(* ===== verification/WAL.v ===== *)
(** * The write-ahead log (src/storage/wal/wal.cpp, src/include/storage/wal/wal.h)

    The log appends records to a buffered file; a commit and a checkpoint also flush it.  The calls
    of [write] that serialize a record are a parameter: only their concatenation, the bytes that the
    serializer writes for the record before it returns or throws, is known.  The buffer does not
    outlive a crash of the process, and what was not synced may not outlive a crash of the machine. *)

From stdpp Require Import base numbers strings list gmap.
From S2P Require Import Prelude Serializer Compression LogicalType Value ParsedExpression PropertyCollection CatalogEntry WALRecord BufferedFile.
Local Open Scope Z_scope.

Definition recordBytes (r : WALRecord) : bytes := snd (serializeRecord r []).

Section WAL.
Context (BUFFER_SIZE maxBytes : nat) (calls : WALRecord -> list bytes).

(** [synced] is what of the file the last [syncFile] has made durable. *)
Record WAL := mkWAL { bufferedWriter : BufferedFileWriter; updatedTables : gset Z; synced : bytes }.

(** The constructor, on a file that may have records that were not replayed. *)
Definition openWAL (file : bytes) : WAL := mkWAL (mkWriter file (replicate BUFFER_SIZE 0) (length file) 0) ∅ [].

Definition onWriter {A} (m : M BufferedFileWriter A) : M WAL A :=
  szoom bufferedWriter (fun w wal => mkWAL w (updatedTables wal) (synced wal)) m.

(** [KU_ASSERT(walRecord.type != INVALID_RECORD)] holds for every record here.  The record is serialized
    into the buffered file: if that throws, what was written before stays there. *)
Definition addNewWALRecordNoLock (r : WALRecord) : M WAL unit :=
  onWriter (writeAll BUFFER_SIZE maxBytes (calls r)) ;;; slift (fst (serializeRecord r [])).
Definition syncFile : M WAL unit := smodify (fun wal => mkWAL (bufferedWriter wal) (updatedTables wal) (wFile (bufferedWriter wal))).
Definition flushAllPages : M WAL unit := onWriter (flush BUFFER_SIZE maxBytes) ;;; syncFile.
Definition addToUpdatedTables (t : Z) : M WAL unit := smodify (fun wal => mkWAL (bufferedWriter wal) ({[t]} ∪ updatedTables wal) (synced wal)).

Definition logBeginTransaction : M WAL unit := addNewWALRecordNoLock BeginTransactionRecord.
Definition logAndFlushCommit : M WAL unit := addNewWALRecordNoLock CommitRecord ;;; flushAllPages.
Definition logRollback : M WAL unit := addNewWALRecordNoLock RollbackRecord.
Definition logAndFlushCheckpoint : M WAL unit := addNewWALRecordNoLock CheckpointRecord ;;; flushAllPages.
Definition logCreateTableEntryRecord (i : BoundCreateTableInfo) : M WAL unit := addNewWALRecordNoLock (CreateTableEntryRecord i).
Definition logCreateCatalogEntryRecord (e : CatalogEntry) : M WAL unit := addNewWALRecordNoLock (CreateCatalogEntryRecord e).
Definition logDropCatalogEntryRecord (entryID : Z) (t : CatalogEntryType) : M WAL unit := addNewWALRecordNoLock (DropCatalogEntryRecord entryID t).
Definition logAlterTableEntryRecord (i : BoundAlterInfo) : M WAL unit := addNewWALRecordNoLock (AlterTableEntryRecord i).
Definition logTableInsertion (tableID : Z) (t : TableType) (numRows : Z) (vs : list VectorData) : M WAL unit :=
  addNewWALRecordNoLock (TableInsertionRecord tableID t numRows vs).
Definition logNodeDeletion (tableID nodeOffset : Z) (pk : VectorData) : M WAL unit := addNewWALRecordNoLock (NodeDeletionRecord tableID nodeOffset pk).
Definition logNodeUpdate (tableID columnID nodeOffset : Z) (v : VectorData) : M WAL unit :=
  addNewWALRecordNoLock (NodeUpdateRecord tableID columnID nodeOffset v).
Definition logRelDelete (tableID : Z) (src dst rel : VectorData) : M WAL unit := addNewWALRecordNoLock (RelDeletionRecord tableID src dst rel).
Definition logRelDetachDelete (tableID : Z) (d : RelDataDirection) (src : VectorData) : M WAL unit :=
  addNewWALRecordNoLock (RelDetachDeleteRecord tableID d src).
Definition logRelUpdate (tableID columnID : Z) (src dst rel v : VectorData) : M WAL unit :=
  addNewWALRecordNoLock (RelUpdateRecord tableID columnID src dst rel v).
Definition logCopyTableRecord (tableID : Z) : M WAL unit := addToUpdatedTables tableID ;;; addNewWALRecordNoLock (CopyTableRecord tableID).
Definition logUpdateSequenceRecord (sequenceID kCount : Z) : M WAL unit := addNewWALRecordNoLock (UpdateSequenceRecord sequenceID kCount).

(** The file is truncated to nothing; until it is synced again nothing of it is sure. *)
Definition clearWAL : M WAL unit :=
  onWriter (smodify (fun w => mkWriter [] (wBuffer w) (wFileOffset w) (wBufferOffset w)) ;;; resetOffsets) ;;;
  smodify (fun wal => mkWAL (bufferedWriter wal) ∅ []).

(** The call that logs a record. *)
Definition log (r : WALRecord) : M WAL unit :=
  match r with
  | BeginTransactionRecord => logBeginTransaction
  | CommitRecord => logAndFlushCommit
  | RollbackRecord => logRollback
  | CheckpointRecord => logAndFlushCheckpoint
  | CreateTableEntryRecord i => logCreateTableEntryRecord i
  | CreateCatalogEntryRecord e => logCreateCatalogEntryRecord e
  | CopyTableRecord t => logCopyTableRecord t
  | DropCatalogEntryRecord i t => logDropCatalogEntryRecord i t
  | AlterTableEntryRecord i => logAlterTableEntryRecord i
  | UpdateSequenceRecord s k => logUpdateSequenceRecord s k
  | TableInsertionRecord t ty n vs => logTableInsertion t ty n vs
  | NodeDeletionRecord t o v => logNodeDeletion t o v
  | NodeUpdateRecord t c o v => logNodeUpdate t c o v
  | RelDeletionRecord t s d r => logRelDelete t s d r
  | RelDetachDeleteRecord t d s => logRelDetachDelete t d s
  | RelUpdateRecord t c s d r v => logRelUpdate t c s d r v
  end.
Fixpoint logAll (rs : list WALRecord) : M WAL unit := match rs with [] => sret tt | r :: rs => log r ;;; logAll rs end.

(** What a crash of the process leaves, and what the log would have if it were flushed.  A crash of the
    machine leaves at least [synced]. *)
Definition onDisk (wal : WAL) : bytes := wFile (bufferedWriter wal).
Definition logged (wal : WAL) : bytes := written (bufferedWriter wal).
Definition logBytes (rs : list WALRecord) : bytes := concat (recordBytes <$> rs).

(** ** The log on disk *)

Context (HB : (0 < BUFFER_SIZE)%nat) (Hmax : (0 < maxBytes)%nat).
Context (Hcalls : forall r, concat (calls r) = recordBytes r).

Definition flushes (r : WALRecord) : bool := match r with CommitRecord | CheckpointRecord => true | _ => false end.

(** [wal'] has the records [rs] more than [wal]. *)
Definition grows (wal wal' : WAL) (rs : list WALRecord) : Prop := extends BUFFER_SIZE (bufferedWriter wal) (bufferedWriter wal') (logBytes rs).

(** Records that the serializer does not reject. *)
Definition serializable (r : WALRecord) : Prop := fst (serializeRecord r []) = Ok tt.

Lemma addRecord_spec r wal : serializable r -> wfWriter BUFFER_SIZE (bufferedWriter wal) ->
  exists wal', addNewWALRecordNoLock r wal = (Ok tt, wal') /\ grows wal wal' [r] /\ synced wal' = synced wal.
Proof.
  intros Hr Hw. destruct (writeAll_spec BUFFER_SIZE maxBytes HB Hmax (calls r) _ Hw) as (w' & E & X).
  exists (mkWAL w' (updatedTables wal) (synced wal)). unfold addNewWALRecordNoLock.
  erewrite sbind_ok; [|unfold onWriter, szoom; by rewrite E]. unfold serializable in Hr. rewrite Hr. split; [done|]. split; [|done].
  unfold grows, logBytes. cbn. by rewrite app_nil_r, <- Hcalls.
Qed.

Lemma flushAllPages_spec wal : wfWriter BUFFER_SIZE (bufferedWriter wal) ->
  exists wal', flushAllPages wal = (Ok tt, wal') /\ grows wal wal' [] /\ onDisk wal' = logged wal' /\ synced wal' = onDisk wal'.
Proof.
  intros Hw. destruct (writer_flushed BUFFER_SIZE maxBytes HB Hmax _ Hw) as (w' & E & X & F & O).
  exists (mkWAL w' (updatedTables wal) (wFile w')). unfold flushAllPages. erewrite sbind_ok; [|unfold onWriter, szoom; by rewrite E].
  split; [done|]. split; [done|]. unfold onDisk, logged, written. cbn. by rewrite O, firstn_O, app_nil_r.
Qed.

Lemma grows_app wal wal1 wal2 rs rs' : grows wal wal1 rs -> grows wal1 wal2 rs' -> grows wal wal2 (rs ++ rs').
Proof. intros H1 H2. unfold grows, logBytes. rewrite fmap_app, concat_app. by eapply extends_trans. Qed.

(** What is synced stays in the file, and syncing only adds to it. *)
Definition safe (wal : WAL) : Prop := synced wal `prefix_of` onDisk wal.

Lemma add_and_flush r wal : serializable r -> wfWriter BUFFER_SIZE (bufferedWriter wal) ->
  exists wal', (addNewWALRecordNoLock r ;;; flushAllPages) wal = (Ok tt, wal') /\ grows wal wal' [r] /\
    onDisk wal' = logged wal' /\ synced wal' = onDisk wal'.
Proof.
  intros Hr Hw. destruct (addRecord_spec r wal Hr Hw) as (wal1 & E1 & X1 & _).
  destruct (flushAllPages_spec wal1 (proj1 X1)) as (wal2 & E2 & X2 & D). exists wal2.
  rewrite (sbind_ok _ _ _ _ _ E1). split; [done|]. split; [|done]. exact (grows_app _ _ _ _ _ X1 X2).
Qed.

Lemma log_spec r wal : serializable r -> wfWriter BUFFER_SIZE (bufferedWriter wal) -> safe wal ->
  exists wal', log r wal = (Ok tt, wal') /\ grows wal wal' [r] /\ safe wal' /\ synced wal `prefix_of` synced wal' /\
    (flushes r = true -> onDisk wal' = logged wal' /\ synced wal' = onDisk wal').
Proof.
  intros Hs Hw Hsafe.
  assert (Hadd : forall wal0, bufferedWriter wal0 = bufferedWriter wal -> synced wal0 = synced wal -> exists wal', addNewWALRecordNoLock r wal0 = (Ok tt, wal') /\
    grows wal wal' [r] /\ safe wal' /\ synced wal `prefix_of` synced wal').
  { intros wal0 Eb Es. destruct (addRecord_spec r wal0 Hs) as (wal1 & E1 & X1 & Y1); [by rewrite Eb|]. unfold grows in X1. rewrite Eb in X1.
    exists wal1. split; [done|]. split; [done|]. unfold safe. rewrite Y1, Es. split; [|done]. etrans; [exact Hsafe|apply X1]. }
  assert (Hflush : exists wal', (addNewWALRecordNoLock r ;;; flushAllPages) wal = (Ok tt, wal') /\ grows wal wal' [r] /\ safe wal' /\
    synced wal `prefix_of` synced wal' /\ onDisk wal' = logged wal' /\ synced wal' = onDisk wal').
  { destruct (add_and_flush r wal Hs Hw) as (wal' & E & X & D & S). exists wal'. unfold safe. rewrite S.
    split_and!; try done. etrans; [exact Hsafe|apply X]. }
  destruct r; cbn [log flushes]; try (destruct (Hadd wal eq_refl eq_refl) as (wal' & E & X & S & P); exists wal'; split_and!; done);
    try (destruct Hflush as (wal' & E & X & S & P & D); exists wal'; split_and!; done).
  destruct (Hadd (mkWAL (bufferedWriter wal) ({[tableID]} ∪ updatedTables wal) (synced wal)) eq_refl eq_refl) as (wal' & E & X & S & P).
  exists wal'. unfold logCopyTableRecord, addToUpdatedTables, sbind, smodify. by rewrite E.
Qed.

Lemma logAll_spec rs wal : Forall serializable rs -> wfWriter BUFFER_SIZE (bufferedWriter wal) -> safe wal ->
  exists wal', logAll rs wal = (Ok tt, wal') /\ grows wal wal' rs /\ safe wal' /\ synced wal `prefix_of` synced wal'.
Proof.
  intros Hrs. revert wal. induction Hrs as [|r rs Hr _ IH]; intros wal Hw Hs; cbn [logAll].
  - exists wal. split; [done|]. split; [|done]. unfold grows, extends, logBytes. cbn. by rewrite app_nil_r.
  - destruct (log_spec r wal Hr Hw Hs) as (wal1 & E1 & X1 & S1 & P1 & _). destruct (IH wal1 (proj1 X1) S1) as (wal2 & E2 & X2 & S2 & P2).
    exists wal2. rewrite (sbind_ok _ _ _ _ _ E1). split; [done|]. split; [exact (grows_app _ _ _ [r] rs X1 X2)|]. split; [done|by etrans].
Qed.

Lemma logAll_app rs rs' wal : logAll (rs ++ rs') wal = (logAll rs ;;; logAll rs') wal.
Proof.
  revert wal. induction rs as [|r rs IH]; intros wal; cbn [logAll app]; [done|].
  unfold sbind. destruct (log r wal) as [[[]|e] wal1]; [|done]. rewrite IH. done.
Qed.

Lemma log_on_disk old before r after :
  flushes r = true -> Forall serializable (before ++ r :: after) ->
  exists wal, logAll (before ++ r :: after) (openWAL old) = (Ok tt, wal) /\
    logged wal = old ++ logBytes (before ++ r :: after) /\
    old ++ logBytes (before ++ [r]) `prefix_of` synced wal /\ synced wal `prefix_of` onDisk wal /\ onDisk wal `prefix_of` logged wal /\
    (after = [] -> synced wal = old ++ logBytes (before ++ [r]) /\ onDisk wal = synced wal).
Proof.
  intros Hr [Hb [Hsr Ha]%Forall_cons]%Forall_app.
  assert (H0 : wfWriter BUFFER_SIZE (bufferedWriter (openWAL old))) by exact (wf_newWriter BUFFER_SIZE maxBytes HB Hmax old).
  destruct (logAll_spec before (openWAL old) Hb H0 (prefix_nil _)) as (w1 & E1 & X1 & S1 & _).
  destruct (log_spec r w1 Hsr (proj1 X1) S1) as (w2 & E2 & X2 & S2 & _ & D). destruct (D Hr) as [D1 D2].
  pose proof (grows_app _ _ _ _ _ X1 X2) as X12.
  destruct (logAll_spec after w2 Ha (proj1 X2) S2) as (w3 & E3 & X3 & S3 & P3). pose proof (grows_app _ _ _ _ _ X12 X3) as X.
  assert (L : forall w rs, grows (openWAL old) w rs -> logged w = old ++ logBytes rs).
  { intros w rs (_ & E & _). unfold logged. rewrite E. unfold written. cbn. by rewrite app_nil_r. }
  exists w3. split; [|split; [|split; [|split; [|split]]]].
  - rewrite logAll_app, (sbind_ok _ _ _ _ _ E1). cbn [logAll]. by rewrite (sbind_ok _ _ _ _ _ E2).
  - rewrite (L w3 _ X), <- app_assoc. done.
  - by rewrite <- (L w2 _ X12), <- D1, <- D2.
  - done.
  - unfold onDisk, logged, written. by apply prefix_app_r.
  - intros ->. cbn in E3. injection E3 as <-. by rewrite D2, D1, (L w2 _ X12).
Qed.

(** C4. Commits are durable and the log only grows.  Whatever was in the file, if the serializer rejects
    none of the records (it throws for the parameters and subqueries in the body of a macro), every
    call succeeds.  Once a commit (or a checkpoint) was logged, the file has been synced with the old
    contents and all records up to and including it, byte for byte.  Records that are logged later
    only add to that, in order: the synced contents, which survive a crash of the machine, are a prefix
    of the file, which survives a crash of the process, and the file is a prefix of the log. *)
Theorem log_durable old before r after :
  flushes r = true -> Forall serializable (before ++ r :: after) ->
  exists wal, logAll (before ++ r :: after) (openWAL old) = (Ok tt, wal) /\
    logged wal = old ++ logBytes (before ++ r :: after) /\
    old ++ logBytes (before ++ [r]) `prefix_of` synced wal /\ synced wal `prefix_of` onDisk wal /\ onDisk wal `prefix_of` logged wal /\
    (after = [] -> synced wal = old ++ logBytes (before ++ [r]) /\ onDisk wal = synced wal).
Proof. apply log_on_disk. Qed.

(** Clearing leaves an empty log that can be appended to. *)
Lemma clearWAL_spec wal : wfWriter BUFFER_SIZE (bufferedWriter wal) ->
  exists wal', clearWAL wal = (Ok tt, wal') /\ onDisk wal' = [] /\ logged wal' = [] /\ updatedTables wal' = ∅ /\ wfWriter BUFFER_SIZE (bufferedWriter wal').
Proof. intros [Hl Ho He]. eexists. split; [reflexivity|]. split_and!; [done|done|done|]. split; cbn; [done|lia|done]. Qed.
End WAL.

(** ** Example *)

(** A page of three bytes: the first record fills it only in part, the commit flushes it. *)
Lemma log_durable_witness :
  let rs := [BeginTransactionRecord; CopyTableRecord 7; CommitRecord; BeginTransactionRecord; CopyTableRecord 8] in
  exists wal, logAll 3 100 (fun r => [recordBytes r]) rs (openWAL 3 [9]) = (Ok tt, wal) /\
    logged wal = [9] ++ logBytes rs /\
    [9; 1; 13; 7; 0; 0; 0; 0; 0; 0; 0; 2] `prefix_of` synced wal /\ synced wal `prefix_of` onDisk wal /\ onDisk wal `prefix_of` logged wal.
Proof.
  destruct (log_durable 3 100 (fun r => [recordBytes r]) ltac:(lia) ltac:(lia) (fun r => app_nil_r _) [9]
    [BeginTransactionRecord; CopyTableRecord 7] CommitRecord [BeginTransactionRecord; CopyTableRecord 8] eq_refl) as (wal & E & L & P & Q & R & _).
  { repeat constructor; by vm_compute. }
  exists wal. exact (conj E (conj L (conj P (conj Q R)))).
Defined.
= = = =
* Work task *
Write down exactly the span of lines above from the one containing "(** [wal'] has" to the one containing "(** Records that", both ends included.

* Written solution *
(** [wal'] has the records [rs] more than [wal]. *)
Definition grows (wal wal' : WAL) (rs : list WALRecord) : Prop := extends BUFFER_SIZE (bufferedWriter wal) (bufferedWriter wal') (logBytes rs).

(** Records that the serializer does not reject. *)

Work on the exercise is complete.